# THE INPUT:
------------------------------------------------
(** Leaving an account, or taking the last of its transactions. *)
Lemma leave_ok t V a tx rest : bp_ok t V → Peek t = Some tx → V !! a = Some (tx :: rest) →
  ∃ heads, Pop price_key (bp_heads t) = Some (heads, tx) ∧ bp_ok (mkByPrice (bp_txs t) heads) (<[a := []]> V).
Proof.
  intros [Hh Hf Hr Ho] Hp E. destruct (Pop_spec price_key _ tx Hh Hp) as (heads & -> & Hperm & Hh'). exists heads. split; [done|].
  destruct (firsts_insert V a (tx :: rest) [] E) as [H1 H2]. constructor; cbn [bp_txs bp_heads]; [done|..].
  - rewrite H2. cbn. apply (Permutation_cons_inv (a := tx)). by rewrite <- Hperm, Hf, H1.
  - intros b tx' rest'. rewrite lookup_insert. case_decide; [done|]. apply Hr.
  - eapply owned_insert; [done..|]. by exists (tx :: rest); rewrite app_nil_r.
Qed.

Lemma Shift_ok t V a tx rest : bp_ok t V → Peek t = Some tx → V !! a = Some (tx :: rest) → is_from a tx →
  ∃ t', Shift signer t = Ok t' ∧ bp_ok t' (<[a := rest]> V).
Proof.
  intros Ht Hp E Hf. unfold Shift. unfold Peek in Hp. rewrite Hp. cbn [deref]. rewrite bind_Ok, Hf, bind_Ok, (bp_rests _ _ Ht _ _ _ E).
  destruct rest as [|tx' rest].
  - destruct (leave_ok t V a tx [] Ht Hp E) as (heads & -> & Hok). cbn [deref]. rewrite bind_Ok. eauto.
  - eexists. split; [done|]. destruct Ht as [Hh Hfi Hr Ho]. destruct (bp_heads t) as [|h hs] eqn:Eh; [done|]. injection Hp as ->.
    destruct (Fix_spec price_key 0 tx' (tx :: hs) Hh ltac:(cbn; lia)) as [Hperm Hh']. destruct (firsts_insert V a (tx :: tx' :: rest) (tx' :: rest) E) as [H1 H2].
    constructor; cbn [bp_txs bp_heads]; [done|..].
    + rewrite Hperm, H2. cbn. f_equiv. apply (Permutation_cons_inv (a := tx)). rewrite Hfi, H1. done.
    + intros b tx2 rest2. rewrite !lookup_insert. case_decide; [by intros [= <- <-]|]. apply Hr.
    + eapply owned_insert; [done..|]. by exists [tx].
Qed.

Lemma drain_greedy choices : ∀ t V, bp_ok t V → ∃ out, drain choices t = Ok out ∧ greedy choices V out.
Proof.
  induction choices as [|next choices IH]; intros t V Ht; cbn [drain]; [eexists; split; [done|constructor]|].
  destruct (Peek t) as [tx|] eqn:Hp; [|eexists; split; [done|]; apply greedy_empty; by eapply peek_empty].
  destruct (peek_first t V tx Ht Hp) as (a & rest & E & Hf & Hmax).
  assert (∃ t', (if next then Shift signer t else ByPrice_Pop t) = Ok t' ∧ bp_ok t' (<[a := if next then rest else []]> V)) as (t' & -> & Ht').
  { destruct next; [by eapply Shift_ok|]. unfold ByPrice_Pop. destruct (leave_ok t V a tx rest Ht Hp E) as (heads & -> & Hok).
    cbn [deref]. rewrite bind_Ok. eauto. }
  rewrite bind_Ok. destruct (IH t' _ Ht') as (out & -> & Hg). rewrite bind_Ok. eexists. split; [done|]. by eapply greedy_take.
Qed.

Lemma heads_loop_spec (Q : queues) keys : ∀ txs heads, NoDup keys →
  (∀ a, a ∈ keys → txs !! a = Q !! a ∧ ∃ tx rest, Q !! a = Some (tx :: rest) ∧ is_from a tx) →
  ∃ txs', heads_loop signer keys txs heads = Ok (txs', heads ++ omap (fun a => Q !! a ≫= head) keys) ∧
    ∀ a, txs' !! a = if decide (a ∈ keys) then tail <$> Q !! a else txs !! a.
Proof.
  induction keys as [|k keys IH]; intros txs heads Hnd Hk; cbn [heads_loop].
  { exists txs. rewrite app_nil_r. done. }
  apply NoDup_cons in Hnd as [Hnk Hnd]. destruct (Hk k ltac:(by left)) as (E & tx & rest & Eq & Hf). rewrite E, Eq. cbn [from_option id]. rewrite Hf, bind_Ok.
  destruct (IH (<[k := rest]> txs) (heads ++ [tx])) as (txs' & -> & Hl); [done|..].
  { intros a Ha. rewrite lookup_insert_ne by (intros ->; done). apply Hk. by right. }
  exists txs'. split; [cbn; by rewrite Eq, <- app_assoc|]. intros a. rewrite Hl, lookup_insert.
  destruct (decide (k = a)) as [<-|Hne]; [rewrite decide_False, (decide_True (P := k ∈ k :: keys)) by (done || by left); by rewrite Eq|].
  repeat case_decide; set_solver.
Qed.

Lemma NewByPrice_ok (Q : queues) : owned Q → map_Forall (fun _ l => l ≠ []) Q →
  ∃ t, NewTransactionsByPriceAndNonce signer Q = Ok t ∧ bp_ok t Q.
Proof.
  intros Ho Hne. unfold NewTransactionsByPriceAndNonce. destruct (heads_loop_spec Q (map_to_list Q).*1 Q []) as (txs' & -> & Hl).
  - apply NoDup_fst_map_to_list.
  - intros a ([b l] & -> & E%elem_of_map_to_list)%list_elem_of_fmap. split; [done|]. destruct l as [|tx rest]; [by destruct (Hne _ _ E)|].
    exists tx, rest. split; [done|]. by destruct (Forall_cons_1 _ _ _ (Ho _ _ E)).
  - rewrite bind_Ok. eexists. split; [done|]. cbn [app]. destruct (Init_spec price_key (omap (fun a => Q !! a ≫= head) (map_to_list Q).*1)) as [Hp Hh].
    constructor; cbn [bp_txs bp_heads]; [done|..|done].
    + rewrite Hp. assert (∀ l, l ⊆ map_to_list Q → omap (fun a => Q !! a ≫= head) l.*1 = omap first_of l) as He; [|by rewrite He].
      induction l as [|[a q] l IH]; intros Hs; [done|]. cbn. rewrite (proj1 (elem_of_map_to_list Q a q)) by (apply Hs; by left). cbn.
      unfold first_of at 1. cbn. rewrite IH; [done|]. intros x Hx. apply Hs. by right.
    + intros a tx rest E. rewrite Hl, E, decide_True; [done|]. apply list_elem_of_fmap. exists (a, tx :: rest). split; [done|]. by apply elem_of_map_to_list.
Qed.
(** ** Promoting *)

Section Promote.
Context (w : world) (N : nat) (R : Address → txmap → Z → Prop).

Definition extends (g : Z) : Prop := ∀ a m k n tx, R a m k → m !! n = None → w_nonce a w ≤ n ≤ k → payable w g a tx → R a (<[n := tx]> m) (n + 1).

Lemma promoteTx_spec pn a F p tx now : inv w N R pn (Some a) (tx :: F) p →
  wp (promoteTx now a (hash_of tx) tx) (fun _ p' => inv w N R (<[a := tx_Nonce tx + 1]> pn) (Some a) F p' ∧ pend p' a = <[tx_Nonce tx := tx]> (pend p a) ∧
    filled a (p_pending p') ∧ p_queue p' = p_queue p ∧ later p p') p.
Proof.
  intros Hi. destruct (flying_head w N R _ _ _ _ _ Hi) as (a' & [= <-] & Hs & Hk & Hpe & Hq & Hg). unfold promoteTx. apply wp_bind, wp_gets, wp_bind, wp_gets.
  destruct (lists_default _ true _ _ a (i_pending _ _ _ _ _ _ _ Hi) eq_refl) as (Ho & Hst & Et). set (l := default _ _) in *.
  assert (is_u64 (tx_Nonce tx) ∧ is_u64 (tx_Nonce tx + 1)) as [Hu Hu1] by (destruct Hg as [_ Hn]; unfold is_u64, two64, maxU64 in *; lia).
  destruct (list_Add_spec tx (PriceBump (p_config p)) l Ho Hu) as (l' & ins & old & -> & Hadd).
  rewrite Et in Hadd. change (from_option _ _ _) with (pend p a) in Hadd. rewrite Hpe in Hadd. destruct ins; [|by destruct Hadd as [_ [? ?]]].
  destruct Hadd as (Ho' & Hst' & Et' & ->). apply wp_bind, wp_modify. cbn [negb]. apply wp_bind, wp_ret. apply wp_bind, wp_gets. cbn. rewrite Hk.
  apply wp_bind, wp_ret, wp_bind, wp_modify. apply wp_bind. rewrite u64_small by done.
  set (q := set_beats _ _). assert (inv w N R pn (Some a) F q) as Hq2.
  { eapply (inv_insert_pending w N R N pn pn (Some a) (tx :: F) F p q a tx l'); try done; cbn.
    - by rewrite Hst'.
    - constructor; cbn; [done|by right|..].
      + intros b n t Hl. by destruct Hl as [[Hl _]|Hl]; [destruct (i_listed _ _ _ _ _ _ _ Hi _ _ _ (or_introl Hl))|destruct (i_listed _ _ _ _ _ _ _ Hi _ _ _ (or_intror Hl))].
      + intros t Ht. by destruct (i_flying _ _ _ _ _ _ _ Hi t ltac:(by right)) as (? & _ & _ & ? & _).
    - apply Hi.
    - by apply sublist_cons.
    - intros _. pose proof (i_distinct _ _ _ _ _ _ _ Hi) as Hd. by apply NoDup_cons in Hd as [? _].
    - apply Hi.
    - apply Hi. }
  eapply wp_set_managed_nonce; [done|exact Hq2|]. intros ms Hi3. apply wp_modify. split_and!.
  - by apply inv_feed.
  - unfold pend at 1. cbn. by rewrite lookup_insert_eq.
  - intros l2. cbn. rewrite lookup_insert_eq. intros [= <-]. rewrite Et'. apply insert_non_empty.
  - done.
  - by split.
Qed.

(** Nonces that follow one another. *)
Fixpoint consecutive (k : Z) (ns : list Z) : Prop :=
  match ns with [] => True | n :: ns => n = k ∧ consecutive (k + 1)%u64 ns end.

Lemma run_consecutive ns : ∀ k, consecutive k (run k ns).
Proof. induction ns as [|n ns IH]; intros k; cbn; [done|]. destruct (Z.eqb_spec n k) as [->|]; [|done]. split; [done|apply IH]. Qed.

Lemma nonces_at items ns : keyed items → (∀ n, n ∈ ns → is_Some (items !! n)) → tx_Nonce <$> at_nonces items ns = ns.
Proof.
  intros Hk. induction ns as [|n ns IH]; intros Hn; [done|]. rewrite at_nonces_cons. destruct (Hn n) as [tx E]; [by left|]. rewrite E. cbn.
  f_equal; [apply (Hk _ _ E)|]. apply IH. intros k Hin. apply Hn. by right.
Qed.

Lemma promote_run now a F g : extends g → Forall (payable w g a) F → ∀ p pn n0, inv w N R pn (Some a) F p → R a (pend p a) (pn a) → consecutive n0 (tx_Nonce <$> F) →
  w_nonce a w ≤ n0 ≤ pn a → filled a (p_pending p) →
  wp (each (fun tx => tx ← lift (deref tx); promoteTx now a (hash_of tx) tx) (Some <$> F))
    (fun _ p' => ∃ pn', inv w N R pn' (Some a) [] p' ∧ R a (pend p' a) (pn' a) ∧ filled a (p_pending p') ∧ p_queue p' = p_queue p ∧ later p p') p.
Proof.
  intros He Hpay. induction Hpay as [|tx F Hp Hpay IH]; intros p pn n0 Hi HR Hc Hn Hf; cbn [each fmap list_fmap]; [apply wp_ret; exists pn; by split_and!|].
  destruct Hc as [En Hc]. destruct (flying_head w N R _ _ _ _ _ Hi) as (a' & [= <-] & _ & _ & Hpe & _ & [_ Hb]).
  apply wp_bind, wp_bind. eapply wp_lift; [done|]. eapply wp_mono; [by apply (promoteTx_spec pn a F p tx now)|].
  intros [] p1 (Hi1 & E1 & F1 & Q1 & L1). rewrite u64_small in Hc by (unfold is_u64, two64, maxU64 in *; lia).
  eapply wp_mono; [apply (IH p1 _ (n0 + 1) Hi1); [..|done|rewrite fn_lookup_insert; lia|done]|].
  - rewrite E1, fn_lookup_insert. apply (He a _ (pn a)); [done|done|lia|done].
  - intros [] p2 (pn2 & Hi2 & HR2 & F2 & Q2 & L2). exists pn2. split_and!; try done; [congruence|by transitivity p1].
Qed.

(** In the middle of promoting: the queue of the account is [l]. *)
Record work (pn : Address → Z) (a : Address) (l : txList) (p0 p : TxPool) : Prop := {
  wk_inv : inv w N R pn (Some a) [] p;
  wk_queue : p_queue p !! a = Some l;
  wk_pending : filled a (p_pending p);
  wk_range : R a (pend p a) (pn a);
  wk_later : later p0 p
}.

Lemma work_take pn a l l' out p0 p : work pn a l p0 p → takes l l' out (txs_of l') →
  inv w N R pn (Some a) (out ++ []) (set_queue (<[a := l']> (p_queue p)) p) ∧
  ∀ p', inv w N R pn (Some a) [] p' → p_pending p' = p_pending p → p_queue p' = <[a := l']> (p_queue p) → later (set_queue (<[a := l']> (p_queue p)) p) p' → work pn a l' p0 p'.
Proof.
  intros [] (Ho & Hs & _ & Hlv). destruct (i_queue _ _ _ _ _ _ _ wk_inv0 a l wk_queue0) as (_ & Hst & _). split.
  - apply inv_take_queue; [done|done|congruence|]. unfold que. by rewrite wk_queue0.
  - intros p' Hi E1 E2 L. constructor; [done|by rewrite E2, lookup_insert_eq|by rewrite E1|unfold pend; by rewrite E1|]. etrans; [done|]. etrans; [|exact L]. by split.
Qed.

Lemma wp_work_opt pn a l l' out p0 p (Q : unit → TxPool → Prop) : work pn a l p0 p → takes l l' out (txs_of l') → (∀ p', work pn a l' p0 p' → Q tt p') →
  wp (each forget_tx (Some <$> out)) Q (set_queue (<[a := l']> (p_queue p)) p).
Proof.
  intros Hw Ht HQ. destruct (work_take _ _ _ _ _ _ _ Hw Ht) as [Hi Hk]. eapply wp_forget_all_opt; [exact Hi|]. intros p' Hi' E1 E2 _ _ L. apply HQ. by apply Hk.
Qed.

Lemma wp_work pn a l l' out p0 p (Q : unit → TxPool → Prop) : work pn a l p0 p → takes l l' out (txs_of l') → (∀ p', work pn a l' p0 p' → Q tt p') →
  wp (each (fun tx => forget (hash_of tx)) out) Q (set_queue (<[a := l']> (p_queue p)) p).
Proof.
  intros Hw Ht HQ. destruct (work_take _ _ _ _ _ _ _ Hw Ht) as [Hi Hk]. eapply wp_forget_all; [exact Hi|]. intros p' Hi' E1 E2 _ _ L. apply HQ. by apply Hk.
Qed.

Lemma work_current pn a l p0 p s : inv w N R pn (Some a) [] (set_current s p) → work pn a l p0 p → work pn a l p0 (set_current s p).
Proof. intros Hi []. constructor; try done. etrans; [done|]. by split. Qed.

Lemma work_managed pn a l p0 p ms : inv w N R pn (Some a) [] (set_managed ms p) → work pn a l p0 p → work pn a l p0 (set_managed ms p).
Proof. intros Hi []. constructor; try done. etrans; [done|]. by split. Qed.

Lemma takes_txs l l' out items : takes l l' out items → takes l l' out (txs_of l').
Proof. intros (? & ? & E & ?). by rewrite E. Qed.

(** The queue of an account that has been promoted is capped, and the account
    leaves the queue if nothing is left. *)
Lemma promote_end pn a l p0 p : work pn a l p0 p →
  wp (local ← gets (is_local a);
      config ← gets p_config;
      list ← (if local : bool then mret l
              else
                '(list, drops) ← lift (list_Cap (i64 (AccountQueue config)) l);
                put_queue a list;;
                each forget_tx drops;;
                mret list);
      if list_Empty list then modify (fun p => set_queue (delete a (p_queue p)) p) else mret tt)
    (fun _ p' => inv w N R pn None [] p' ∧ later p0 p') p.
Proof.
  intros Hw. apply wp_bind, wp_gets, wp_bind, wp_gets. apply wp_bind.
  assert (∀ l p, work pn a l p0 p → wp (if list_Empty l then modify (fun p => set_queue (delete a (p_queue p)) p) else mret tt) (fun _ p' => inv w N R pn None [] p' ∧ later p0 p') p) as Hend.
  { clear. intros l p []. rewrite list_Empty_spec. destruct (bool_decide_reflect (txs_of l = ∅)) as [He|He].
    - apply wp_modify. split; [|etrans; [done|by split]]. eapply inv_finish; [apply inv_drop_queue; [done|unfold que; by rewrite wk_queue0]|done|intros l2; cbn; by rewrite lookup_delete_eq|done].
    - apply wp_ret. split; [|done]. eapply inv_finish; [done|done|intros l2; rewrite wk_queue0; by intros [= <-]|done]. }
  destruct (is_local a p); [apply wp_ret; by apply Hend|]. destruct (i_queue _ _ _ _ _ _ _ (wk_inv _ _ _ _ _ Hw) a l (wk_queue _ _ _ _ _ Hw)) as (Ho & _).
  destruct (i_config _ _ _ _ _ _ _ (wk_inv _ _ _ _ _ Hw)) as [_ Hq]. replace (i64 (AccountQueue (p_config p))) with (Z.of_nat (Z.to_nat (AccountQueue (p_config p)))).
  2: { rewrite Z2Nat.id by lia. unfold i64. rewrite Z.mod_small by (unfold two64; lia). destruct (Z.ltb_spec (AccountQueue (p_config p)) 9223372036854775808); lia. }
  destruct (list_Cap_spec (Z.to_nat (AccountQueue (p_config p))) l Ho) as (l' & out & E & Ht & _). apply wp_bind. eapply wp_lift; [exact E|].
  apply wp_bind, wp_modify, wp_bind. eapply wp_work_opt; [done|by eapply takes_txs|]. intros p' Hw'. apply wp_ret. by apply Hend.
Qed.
------------------------------------------------
# EXERCISE:
Write out exactly the lines that fall from the line with "- intros p'" to the line with "Lemma work_current pn" in the records above, keeping both ends.

# PROBLEM SOLUTION:
  - intros p' Hi E1 E2 L. constructor; [done|by rewrite E2, lookup_insert_eq|by rewrite E1|unfold pend; by rewrite E1|]. etrans; [done|]. etrans; [|exact L]. by split.
Qed.

Lemma wp_work_opt pn a l l' out p0 p (Q : unit → TxPool → Prop) : work pn a l p0 p → takes l l' out (txs_of l') → (∀ p', work pn a l' p0 p' → Q tt p') →
  wp (each forget_tx (Some <$> out)) Q (set_queue (<[a := l']> (p_queue p)) p).
Proof.
  intros Hw Ht HQ. destruct (work_take _ _ _ _ _ _ _ Hw Ht) as [Hi Hk]. eapply wp_forget_all_opt; [exact Hi|]. intros p' Hi' E1 E2 _ _ L. apply HQ. by apply Hk.
Qed.

Lemma wp_work pn a l l' out p0 p (Q : unit → TxPool → Prop) : work pn a l p0 p → takes l l' out (txs_of l') → (∀ p', work pn a l' p0 p' → Q tt p') →
  wp (each (fun tx => forget (hash_of tx)) out) Q (set_queue (<[a := l']> (p_queue p)) p).
Proof.
  intros Hw Ht HQ. destruct (work_take _ _ _ _ _ _ _ Hw Ht) as [Hi Hk]. eapply wp_forget_all; [exact Hi|]. intros p' Hi' E1 E2 _ _ L. apply HQ. by apply Hk.
Qed.

Lemma work_current pn a l p0 p s : inv w N R pn (Some a) [] (set_current s p) → work pn a l p0 p → work pn a l p0 (set_current s p).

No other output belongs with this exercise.